The Principle of Mutual Trust in European Union Law
An Essential Principle Facing a Crisis of Values
According to the Court of Justice of the European Union, the legal structure of the European Union: ‘is based on the fundamental premiss that each Member State shares with all the other Member States, and recognises that they share with it, a set of common values on which the EU is founded, as stated in Article 2 TEU.’ Fundamental rights, the rule of law and democracy occupy a central place among these common values. The Court holds that this premiss ‘implies and justifies the existence of mutual trust between the Member States.’
However, for several years, the European Union has been suffering from a crisis of values. This crisis stems from the undermining of the values on which the European Union is supposedly based. Yet, references to mutual trust between Member States has never been more prevalent in the official discourse. Like the adage ‘there is never so much talk about water as in the desert,’ is the rise in popularity of mutual trust symptomatic of the climate of mistrust between the Member States?

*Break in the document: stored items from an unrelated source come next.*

(* ===== verification/RestSpec.v ===== *)
(** * What the REST API puts on the wire

    Every response is typed; the routes left open; the Swagger page; panics
    behind the gRPC interceptors and behind gin's recovery, and what is
    logged of them. *)

From S2P Require Import Prelude Float Prog Errors Json JsonRaw Body Domain Config Provider Store Lifecycle.
From S2P Require Import Effects Service ServiceSpec Dto Api Grpc FrontSpec.

(** ** Typed responses *)

(** The status line that goes with an error code. *)
Definition http_status (c : errorCode) : Z :=
  match c with
  | errInvalidRequest => 400
  | errUnauthenticated => 401
  | errUnsupportedProviderAction | errInvalidPayload => 422
  | errSourceRequestConflict => 409
  | errMessageNotFound | errRouteNotFound => 404
  | errMethodNotAllowed => 405
  | errStorageUnavailable | errDependencyUnavailable => 503
  | errInternal => 500
  end.

(** The status line and the document of a successful answer. *)
Definition endpoint_success (e : endpoint) : option (Z * schema) :=
  match e with
  | EHealthz => Some (200, emptyAPIResponse)
  | EReadyz => Some (200, readinessAPIResponse)
  | EProviders => Some (200, providerCapabilitiesAPIResponse)
  | ECreateMessage => Some (202, createMessageAPIResponse)
  | EGetMessage => Some (200, messageStatusAPIResponse)
  | EDocsRedirect | EDocs => None
  end.

Definition succeeds (e : endpoint) (r : http_response) : Prop :=
  exists st sc j, endpoint_success e = Some (st, sc) /\ rs_status r = st /\ rs_body r = JSONBody j /\
    conforms sc j /\ json_get "status" j = Some (JInt 0) /\ json_get "error_message" j = Some (JStr EmptyString).

(** An error names its code, with the status line that belongs to it and a
    text; an internal error is not among them. *)
Definition refuses (r : http_response) : Prop :=
  exists c j text, c <> errInternal /\ rs_status r = http_status c /\ rs_body r = JSONBody j /\ conforms errorResponse j /\
    json_get "status" j = Some (JInt (errorCode_Z c)) /\ json_get "error_message" j = Some (JStr text) /\ text <> EmptyString.

Lemma writeError_refuses lang c : c <> errInternal -> refuses (writeError lang (http_status c) c).
Proof.
  intros Hc. exists c, (apiResponse (errorCode_Z c) emptyData (localizedErrorMessage lang c)), (localizedErrorMessage lang c).
  repeat split; [done| |].
  - eexists. split; [reflexivity|]. cbn. repeat split; [by eexists| |by eexists]. by exists [].
  - unfold localizedErrorMessage. by destruct (String.eqb _ _), c.
Qed.

Lemma writePayload_refuses lang ps : refuses (writePayloadValidationError lang ps).
Proof.
  unfold writePayloadValidationError. set (text := match ps with [] => _ | _ => _ end).
  exists errInvalidPayload, (apiResponse (errorCode_Z errInvalidPayload) emptyData text), text. repeat split.
  - done.
  - eexists. split; [reflexivity|]. cbn. repeat split; [by eexists| |by eexists]. by exists [].
  - subst text. unfold localizedErrorMessage. destruct ps; [|destruct (String.eqb _ _)]; [by destruct (String.eqb _ _)|done..].
Qed.

Lemma writeSuccess_succeeds e st data sc :
  endpoint_success e = Some (st, apiResponse_schema sc) -> conforms sc data -> succeeds e (writeSuccess st data).
Proof.
  intros He Hd. exists st, (apiResponse_schema sc), (apiResponse 0 data EmptyString). repeat split; [done|].
  eexists. split; [reflexivity|]. cbn [apiResponse_schema]. repeat split; [by eexists|done|by eexists].
Qed.

Ltac fields := eexists; split; [reflexivity|]; cbn; repeat split; try by eexists.

Lemma createMessageResponse_typed r : conforms createMessageResponse_schema (createMessageResponse r).
Proof. fields. Qed.

Lemma messageStatusResponse_typed us r : conforms messageStatusResponse_schema (messageStatusResponse us r).
Proof. fields. Qed.

Lemma providerCapabilitiesData_typed l : conforms providerCapabilitiesData_schema (providerCapabilitiesData l).
Proof.
  fields. eexists. split; [reflexivity|]. apply Forall_map, Forall_true. intros c. fields.
  eexists. split; [reflexivity|]. apply Forall_map, Forall_true. intros a. fields.
Qed.

Lemma http_answer_typed lang v : succeeds ECreateMessage (http_answer lang v) \/ refuses (http_answer lang v).
Proof.
  destruct v; cbn [http_answer]; [left|right..].
  - eapply writeSuccess_succeeds; [reflexivity|apply createMessageResponse_typed].
  - by apply (writeError_refuses _ errInvalidRequest).
  - by apply (writeError_refuses _ errUnsupportedProviderAction).
  - apply writePayload_refuses.
  - by apply (writeError_refuses _ errSourceRequestConflict).
  - by apply (writeError_refuses _ errStorageUnavailable).
Qed.

(** Only the Swagger routes answer anything but the envelope. *)
Definition typed (gin_match : list (string * string) -> string -> string -> routing) (d : Deps) (rq : api_request) (r : http_response) : Prop :=
  let table := NewRouter (SwaggerEnabled d) in
  refuses r \/
  exists i m p a e, gin_match (List.map (fun r => (r.1.1.1, r.1.1.2)) table) (rq_method rq) (rq_path rq) = Matched i /\
    table !! i = Some (m, p, a, e) /\
    match endpoint_success e with Some _ => succeeds e r | None => SwaggerEnabled d = true end.

Section rest.
Context {P : Postgres} {N : Type} (uuid_string : UUID -> string) (registry : Registry N).
Context (bind : reader -> option createMessageRequest) (assets : string -> http_response).

Lemma endpoint_typed d ready e rq w :
  endpoint_success e <> None ->
  wp local (endpoint_handler uuid_string registry bind assets d ready e rq) w (fun resp _ => succeeds e resp \/ refuses resp).
Proof using Type.
  destruct e; cbn [endpoint_handler endpoint_success]; intros He; try done.
  - left. by eapply writeSuccess_succeeds; [reflexivity|exists []].
  - destruct ready as [e|]; [right; by apply (writeError_refuses _ errDependencyUnavailable)|left].
    eapply writeSuccess_succeeds; [reflexivity|]. fields.
  - left. eapply writeSuccess_succeeds; [reflexivity|apply providerCapabilitiesData_typed].
  - unfold createMessage. destruct (bind (rq_body rq)) as [req|]; [|right; by apply (writeError_refuses _ errInvalidRequest)].
    apply wp_bind. eapply wp_mono; [apply Submit_verdict|]. intros x w' (v & Hx & _).
    destruct x as [sr|e]; cbn [wp].
    + left. eapply writeSuccess_succeeds; [reflexivity|apply createMessageResponse_typed].
    + rewrite (writeSubmitError_verdict _ _ _ Hx). apply http_answer_typed.
  - apply wp_bind. eapply wp_mono; [apply GetStatus_finding|]. intros x w' (_ & f & Hx & _). apply tells_inv in Hx.
    destruct x as [r|e]; cbn [wp].
    + left. eapply writeSuccess_succeeds; [reflexivity|apply messageStatusResponse_typed].
    + right. destruct f; try done; [subst; by apply (writeError_refuses _ errInvalidRequest)
        |subst; by apply (writeError_refuses _ errMessageNotFound)
        |destruct Hx as (what & ->); by apply (writeError_refuses _ errStorageUnavailable)].
Qed.

(** C33: Every response of the REST API is typed, whatever the request, the
    database and the broker do: the envelope of a success carries code 0, no
    error text and exactly the members, in order and of the types, that the
    endpoint documents, with its documented status line; any other response
    is the error envelope with a known code, the status line that belongs to
    this code and a text, never an internal error; only the Swagger routes,
    and only when Swagger is enabled, answer anything else. *)
Theorem rest_responses_typed gin_match d ready rq w :
  wp local (serve uuid_string registry bind gin_match assets d ready rq) w (fun resp _ => typed gin_match d rq resp).
Proof using Type.
  unfold serve, typed. cbn [rq_method rq_path rq_accept_language limit_body].
  destruct (gin_match _ _ _) as [i| |];
    [|left; by apply (writeError_refuses _ errMethodNotAllowed)|left; by apply (writeError_refuses _ errRouteNotFound)].
  destruct (NewRouter (SwaggerEnabled d) !! i) as [[[[m p] a] e]|] eqn:E; [|left; by apply (writeError_refuses _ errRouteNotFound)].
  destruct (a && negb _); [left; by apply (writeError_refuses _ errUnauthenticated)|].
  destruct (decide (endpoint_success e = None)) as [He|He].
  - assert (SwaggerEnabled d = true) as Hs.
    { destruct (SwaggerEnabled d); [done|]. do 5 (destruct i as [|i]; [cbn in E; by simplify_eq|]). done. }
    destruct e; try done; cbn [endpoint_handler wp]; right; exists i, m, p, a; eexists; (split; [done|]); (split; [done|]); done.
  - eapply wp_mono; [by apply endpoint_typed|]. intros resp w' [H|H]; [right|by left].
    exists i, m, p, a, e. split; [done|]. split; [done|]. by destruct (endpoint_success e).
Qed.
End rest.

(** ** The Swagger page *)

(** With Swagger enabled, anybody reads a bearer token: the page is served
    without authentication and contains the first token the server accepts,
    and a request made with it passes the bearer check of every authenticated
    route. *)
Theorem swagger_page_discloses_token {N} uuid_string (registry : Registry N) bind gin_match assets d ready rq token rest :
  SwaggerEnabled d = true -> AuthTokens d = token :: rest -> AuthVerifier d = Some (NewVerifier (AuthTokens d)) -> token <> EmptyString ->
  gin_match (List.map (fun r => (r.1.1.1, r.1.1.2)) (NewRouter true)) (rq_method rq) "/docs/index.html" = Matched 3 ->
  rq_path rq = "/docs/index.html" ->
  serve uuid_string registry bind gin_match assets d ready rq =
    Ret (mkResp 200 (HTMLBody (swagger_head +:+ quote token +:+ swagger_tail)%string)) /\
  forall rq', rq_authorization rq' = ("Bearer " +:+ token)%string -> bearerAuth (AuthVerifier d) rq' = true.
Proof.
  intros Hs Ht Hv Hne Hm Hp. split.
  - unfold serve. cbn [rq_method rq_path rq_accept_language limit_body]. rewrite Hs, Hp, Hm.
    change (NewRouter true !! 3%nat) with (Some ("GET", "/docs/*any", false, EDocs)). cbn [andb negb endpoint_handler rq_path limit_body].
    rewrite Hp, Ht. reflexivity.
  - intros rq' Hrq. apply bearerAuth_known. exists token. split; [done|]. unfold known. rewrite Hv, Ht. unfold Verify, NewVerifier. cbn [accepted].
    rewrite decide_True; [done|]. rewrite elem_of_list_to_set. cbn [List.filter].
    destruct token as [|c t]; [done|]. cbn. by left.
Qed.

(** ** Panics and access lines *)

(** Every request is answered and, with a logger, leaves one line with the
    status it was answered with, also when its handler panicked. *)
Lemma middleware_line {P : Postgres} logger client_ip next rq w :
  wp local (middleware logger client_ip next rq) w (fun x _ =>
    x.2 = if logger then Some {| hl_method := rq_method rq; hl_path := rq_path rq; hl_status := rs_status x.1; hl_client_ip := client_ip rq |}
          else None).
Proof.
  unfold middleware, accessLogger, CustomRecovery. apply wp_bind, wp_bind.
  eapply (wp_mono _ _ _ (fun _ _ => True)); [by apply wp_invariant|]. by intros [r|] w' _.
Qed.

(** Behind the token check a panic of a gRPC handler is answered as an
    internal error; a call that returned is logged with its status, one that
    panicked only as a panic. *)
Lemma unary_chain_recovers {P : Postgres} {A} logger verifier method md (h : prog (outcome A)) w :
  isHealthMethod method = true \/ verifyIncomingToken verifier md = None ->
  wp local (unary_chain logger verifier method md h) w (fun x _ =>
    (exists r, x.1 = Returned r /\ x.2 = if logger then [RequestLine method (status_Code r)] else []) \/
    x = (Returned (Err (mkStatus Internal "internal server error")), if logger then [PanicLine method] else [])).
Proof.
  intros Ht. unfold unary_chain, ChainUnaryInterceptor. cbn [fold_right]. unfold recoveryUnaryInterceptor, authUnaryInterceptor, loggingUnaryInterceptor.
  assert (forall k : prog (call A), (if isHealthMethod method then k else match verifyIncomingToken verifier md with
            | Some e => Ret (Returned (Err e), []) | None => k end) = k) as ->.
  { intros k. destruct Ht as [->| ->]; [done|]. by destruct (isHealthMethod method). }
  apply wp_bind, wp_bind, wp_bind. eapply (wp_mono _ _ _ (fun _ _ => True)); [by apply wp_invariant|].
  intros [r|] w' _; cbn [wp]; [left; by eexists|right; by destruct logger].
Qed.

This book centres around this question, raised by the success of the principle of mutual trust at a time when the context betrays fundamental divisions between the Member States regarding the meaning of European integration and the values on which it is based.
To answer this question, the first part of the book seeks to clear the ground and to offer a cross-cutting definition of the principle of mutual trust in EU law, which applies both to internal market law and to the law of the area of freedom, security and justice. In this respect, the presumptive mechanism seems to offer the best description of the principle studied.
The second part of the book analyses the apparently consubstantial link between this principle and the founding values of the EU. In that regard, it appears that the common set of values has an ambivalent relationship with the principle of mutual trust, being both its normative basis and its imperfect limit.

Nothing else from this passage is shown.